You may have heard about this incident regarding the paratrooper John Steele of the 505th Parachute Infantry Regiment?

Paratroopers were dropped directly on the town at about 01:40 am, making these brave men easy targets on descent. Many hung from utility poles, trees, shot dead, or sucked into the fire of lit buildings.

John Steele’s parachute caught on the spire of the church.

Pretending to be dead by hanging limply for a couple of hours, he was later captured and taken prisoner by the Germans, and later escaped.

Sainte-Mère-Église, Normandy, France, paratrooper

The famous church

Now a quaint village, a life-like mannequin paratrooper commemorating John Steele’s story now hangs from this gorgeous church’s spire, which still shows evidence of bullet holes in its stonework.

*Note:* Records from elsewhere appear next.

Lemma raw_string_roundtrip compression htab s :
  bytes_ok s -> Z.of_nat (length s) < 2 ^ 32 ->
  exists b, saves (rdbSaveRawString compression htab s) b /\ loads rdbLoadStringObject b s /\ bytes_ok b.
Proof.
  intros Hs Ls. unfold rdbSaveRawString. set (len := Z.of_nat (length s)) in *.
  set (verbatim := rdbSaveLen len ;+ (if len >? 0 then save_raw s else save_nothing)).
  assert (saves verbatim (len_bytes len ++ s) /\ loads rdbLoadStringObject (len_bytes len ++ s) s /\ bytes_ok (len_bytes len ++ s)) as Hv.
  { split; [|split].
    - apply saves_seq; [apply saves_len; lia|]. destruct (Z.gtb_spec len 0); [apply saves_raw|].
      destruct s; [apply saves_nothing|unfold len in *; simpl in *; lia].
    - apply (loads_bind _ _ (len_bytes len) s (false, len)); [apply loads_len; lia|]. unfold RDB_LENERR.
      destruct (Z.eqb_spec len (2 ^ 64 - 1)); [lia|]. apply loads_raw_n. unfold len. lia.
    - apply bytes_ok_app; [apply loads_len; lia|done]. }
  match goal with |- exists b, saves (if _ then match _ with Some _ => _ | None => ?f end else _) b /\ _ => set (lzf := f) end.
  assert (exists b, saves lzf b /\ loads rdbLoadStringObject b s /\ bytes_ok b) as Hlzf.
  { unfold lzf. destruct (compression && (len >? 20)) eqn:Ec; [|by eexists]. apply andb_true_iff in Ec as [_ Ec]. apply Z.gtb_lt in Ec.
    unfold rdbSaveLzfStringObject. fold len. destruct (Z.leb_spec len 4); [lia|]. rewrite !uwrap_id by lia.
    assert (take (Z.to_nat len) s = s) as Et by (apply firstn_all2; unfold len; lia). rewrite Et.
    destruct (lzf_inverse s (Z.to_nat (len - 4)) (length s) htab Hs ltac:(lia) Ls ltac:(lia)) as (o & -> & Ho).
    cbn [mbind res_bind]. destruct o as [c|]; [|by eexists].
    destruct (Ho c eq_refl) as (Hc & Lc & Hd).
    exists (195 :: len_bytes (Z.of_nat (length c)) ++ len_bytes len ++ c). split; [|split].
    - apply (saves_seq _ _ [195]); [apply saves_raw|]. apply saves_seq; [apply saves_len; lia|].
      apply saves_seq; [apply saves_len; lia|apply saves_raw].
    - apply (loads_encoded 3); [lia|]. apply loads_lzf; [done|lia|done|done].
    - constructor; [lia|]. apply bytes_ok_app; [apply loads_len; lia|]. apply bytes_ok_app; [apply loads_len; lia|done]. }
  destruct (Z.leb_spec len 11); [|done].
  destruct (rdbTryIntegerEncoding s) as [enc|] eqn:Ee; [|done].
  destruct (try_integer s enc Ee) as [Ei Es]. destruct (loads_integer _ _ Ei) as [Hb Hl].
  exists enc. split; [apply saves_raw|]. by rewrite Es.
Qed.

(** ** Claims *)

(** C32: strings in RDB files.  Every byte string shorter than 4 GB is written by
    [rdbSaveRawString], as an integer, compressed or as it is, and with
    [rdb_compression] on or off, so that the string loader reads it back and
    stops exactly where it ends. *)
Theorem rdb_string_roundtrip (compression : bool) (htab : Z -> Z) (s : bytes)
    (Hs : bytes_ok s) (Hlen : Z.of_nat (length s) < 2 ^ 32) :
  exists b, saves (rdbSaveRawString compression htab s) b /\ bytes_ok b /\
    forall rest, rdbLoadStringObject (b ++ rest) = Ok (Some (s, rest)).
Proof.
  destruct (raw_string_roundtrip compression htab s Hs Hlen) as (b & H1 & H2 & H3). exists b. split; [done|]. by split.
Qed.

Lemma rdb_string_roundtrip_witness :
  exists b, saves (rdbSaveRawString true (fun _ => 0) (str "-1234")) b /\ bytes_ok b /\
    forall rest, rdbLoadStringObject (b ++ rest) = Ok (Some (str "-1234", rest)).
Proof. apply (rdb_string_roundtrip true (fun _ => 0) (str "-1234")); [decide_now|reflexivity]. Defined.
Definition all_peer_fields (gids : list Z) (masters : gmap Z peer) : list (bytes * bytes) :=
  concat (map (fun g => match masters !! g with Some p => peer_fields p (host_of p) (id_of p) | None => [] end) gids).

Lemma save_peers_fields compression mem gids masters :
  map_Forall saveable masters ->
  aux_saves (save_peers compression mem gids masters) (all_peer_fields gids masters).
Proof.
  intros Hall. induction gids as [|g gids IH]; [apply aux_saves_nil|].
  unfold all_peer_fields. cbn [save_peers map concat]. destruct (masters !! g) as [p|] eqn:E; [|exact IH].
  apply aux_saves_seq; [|exact IH]. eapply save_peer_fields; [by apply Hall|done].
Qed.

Lemma load_peers_fields gids masters fields : forall w cur rw,
  NoDup gids -> map_Forall saveable masters -> (forall g, g ∈ gids -> crdtMasters (w_crdt w) !! g = None) ->
  exists m ps cur' rw',
    load_fields mstime dbnum (all_peer_fields gids masters ++ fields) (MkInfo w cur rw) =
    load_fields mstime dbnum fields (MkInfo (set_w_crdt (set_peer_set ps (set_crdtMasters m (w_crdt w))) w) cur' rw') /\
    (forall g, m !! g = if decide (g ∈ gids) then restored_peer mstime (w_unixtime w) <$> masters !! g
                        else crdtMasters (w_crdt w) !! g) /\
    (forall g, 0 <= g -> (gid_in (peer_set (w_crdt w)) g = true -> gid_in ps g = true) /\
       (g ∈ gids -> is_Some (masters !! g) -> g <> crdt_gid (w_crdt w) -> gid_in ps g = true)).
Proof.
  induction gids as [|g gids IH]; intros w cur rw Hnd Hall Hnone.
  - exists (crdtMasters (w_crdt w)), (peer_set (w_crdt w)), cur, rw.
    split; [|split; [done|intros; split; [done|intros []%not_elem_of_nil]]]. simpl. by destruct w as [? ? []].
  - apply NoDup_cons in Hnd as [Hg Hnd]. unfold all_peer_fields. cbn [map concat].
    destruct (masters !! g) as [p|] eqn:E.
    + pose proof (Hall g p E) as Hp. rewrite <- app_assoc, (load_peer_fields g) by (done || (apply Hnone; by left)).
      pose proof (ps_range _ _ _ _ _ Hp) as Hgr.
      set (w1 := set_peer g _ _).
      destruct (IH w1 (Some g) true Hnd Hall) as (m & ps & cur' & rw' & E1 & Hm & Hps).
      { intros g' Hg'. unfold w1, set_peer, addPeerSet. simpl. destruct (g =? crdt_gid (w_crdt w)); simpl;
        (rewrite lookup_insert_ne by (intros ->; done)); apply Hnone; by right. }
      assert (crdtMasters (w_crdt w1) = <[g := restored_peer mstime (w_unixtime w) p]> (crdtMasters (w_crdt w))) as Em.
      { unfold w1, set_peer, addPeerSet. simpl. by destruct (g =? crdt_gid (w_crdt w)). }
      exists m, ps, cur', rw'. split; [|split].
      * unfold all_peer_fields in E1. rewrite E1. do 2 f_equal. unfold w1, set_peer, addPeerSet. destruct w as [? ? []]. simpl.
        by destruct (g =? crdt_gid).
      * intros g'. rewrite Hm, Em. change (w_unixtime w1) with (w_unixtime w).
        destruct (decide (g' ∈ gids)) as [Hin|Hni].
        { rewrite decide_True by by right. done. }
        destruct (decide (g' = g)) as [-> |Hne].
        { rewrite decide_True by by left. by rewrite lookup_insert_eq, E. }
        rewrite lookup_insert_ne by done. rewrite decide_False; [done|]. rewrite not_elem_of_cons. done.
      * intros g' Hg'. destruct (Hps g' Hg') as [H1 H2].
        assert (gid_in (peer_set (w_crdt w)) g' = true -> gid_in (peer_set (w_crdt w1)) g' = true) as Hmono.
        { intros Hi. unfold w1, set_peer, addPeerSet. simpl. destruct (g =? crdt_gid (w_crdt w)); simpl; [done|].
          rewrite gid_in_lor, Hi by lia. done. }
        split; [auto|]. intros [-> |Hin]%elem_of_cons Hs Hne.
        { apply H1. unfold w1, set_peer, addPeerSet. simpl. destruct (Z.eqb_spec g (crdt_gid (w_crdt w))); [done|]. simpl.
          rewrite gid_in_lor, Z.eqb_refl by lia. apply orb_true_r. }
        apply H2; [done|done|]. unfold w1, set_peer, addPeerSet. simpl. by destruct (g =? crdt_gid (w_crdt w)).
    + destruct (IH w cur rw Hnd Hall) as (m & ps & cur' & rw' & E1 & Hm & Hps); [intros; apply Hnone; by right|].
      exists m, ps, cur', rw'. split; [exact E1|]. split.
      * intros g'. rewrite Hm. destruct (decide (g' ∈ gids)) as [Hin|Hni]; [by rewrite decide_True by by right|].
        destruct (decide (g' = g)) as [-> |Hne].
        { rewrite decide_True by by left. rewrite E. apply Hnone. by left. }
        rewrite decide_False; [done|]. rewrite not_elem_of_cons. done.
      * intros g' Hg'. destruct (Hps g' Hg') as [H1 H2]. split; [done|]. intros [-> |Hin]%elem_of_cons Hs Hne; [|auto].
        rewrite E in Hs. by destruct Hs.
Qed.

End restored.

(** The whole of the information. *)

Definition info_fields (w : world) : list (bytes * bytes) :=
  [(str "vclock", vectorClockToSds (vectorClock (w_crdt w))); (str "crdt-repl-id", replid (w_peers w));
   (str "crdt-repl-offset", print_Z (master_repl_offset (w_peers w)))] ++
  all_peer_fields (seqZ 0 (MAX_PEERS + 1)) (crdtMasters (w_crdt w)) ++
  [(str "crdt-offline-gid", print_Z (offline_peer_set (w_crdt w)))].

Definition world_saveable (dbnum : Z) (w : world) : Prop :=
  dbnum < 2 ^ 31 /\ vc_ok (vectorClock (w_crdt w)) /\ short (vectorClockToSds (vectorClock (w_crdt w))) /\
  plain (replid (w_peers w)) /\ length (replid (w_peers w)) = CONFIG_RUN_ID_SIZE /\
  LLONG_MIN <= master_repl_offset (w_peers w) <= LLONG_MAX /\
  map_Forall (saveable dbnum) (crdtMasters (w_crdt w)) /\ - 2 ^ 31 <= offline_peer_set (w_crdt w) < 2 ^ 31.

Lemma save_info_fields compression mem dbnum w :
  world_saveable dbnum w -> aux_saves (rdbSaveCrdtInfoAuxFields compression mem w) (info_fields w).
Proof.
  intros (Hn & Hv & Sv & Hid & Lid & Hoff & Hp & Ho).
  assert (short (replid (w_peers w))) by (unfold short; rewrite Lid; done).
  unfold rdbSaveCrdtInfoAuxFields, info_fields.
  apply (aux_saves_seq _ _ [_]); [apply aux_saves_str; [decide_now|by apply plain_clock|done|done]|].
  apply (aux_saves_seq _ _ [_]); [apply aux_saves_str; [decide_now|done|done|done]|].
  apply (aux_saves_seq _ _ [_]); [apply aux_saves_int; [decide_now|done|done]|].
  apply aux_saves_seq; [by apply (save_peers_fields dbnum)|].
  apply aux_saves_int; [decide_now|done|]. unfold LLONG_MIN, LLONG_MAX. lia.
Qed.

The village has a few touristy activities such as US Marine jeep rides if you so wish to partake.

Sainte-Mère-Église, Normandy, France, paratrooper

Mannequin of John Steele

You can park about a 10-minute walk from the church for €2/day, which is dirt cheap but expect to pay top dollar for food and beverages in this village.

Sainte-Mère-Église, Normandy, France

Quaint cottage

Pegasus Bridge

Between Caen and Ouistreham, Pegasus Bridge and the Memorial Pegasus (€7.50 entry) is situated on the Orne Canal in Bénouville, and an easy 15-kilometre drive from Caen.

Pegasus, bridge, Normandy, France

Replacement bridge

A vital strategic position during the Allied invasion in France, previously named the Caen Canal Bridge, this bridge was renamed in 1944 in honour of the British Airborne Forces’ operation. Pegasus is the emblem worn by the 6th Airborne Division who landed in Normandy.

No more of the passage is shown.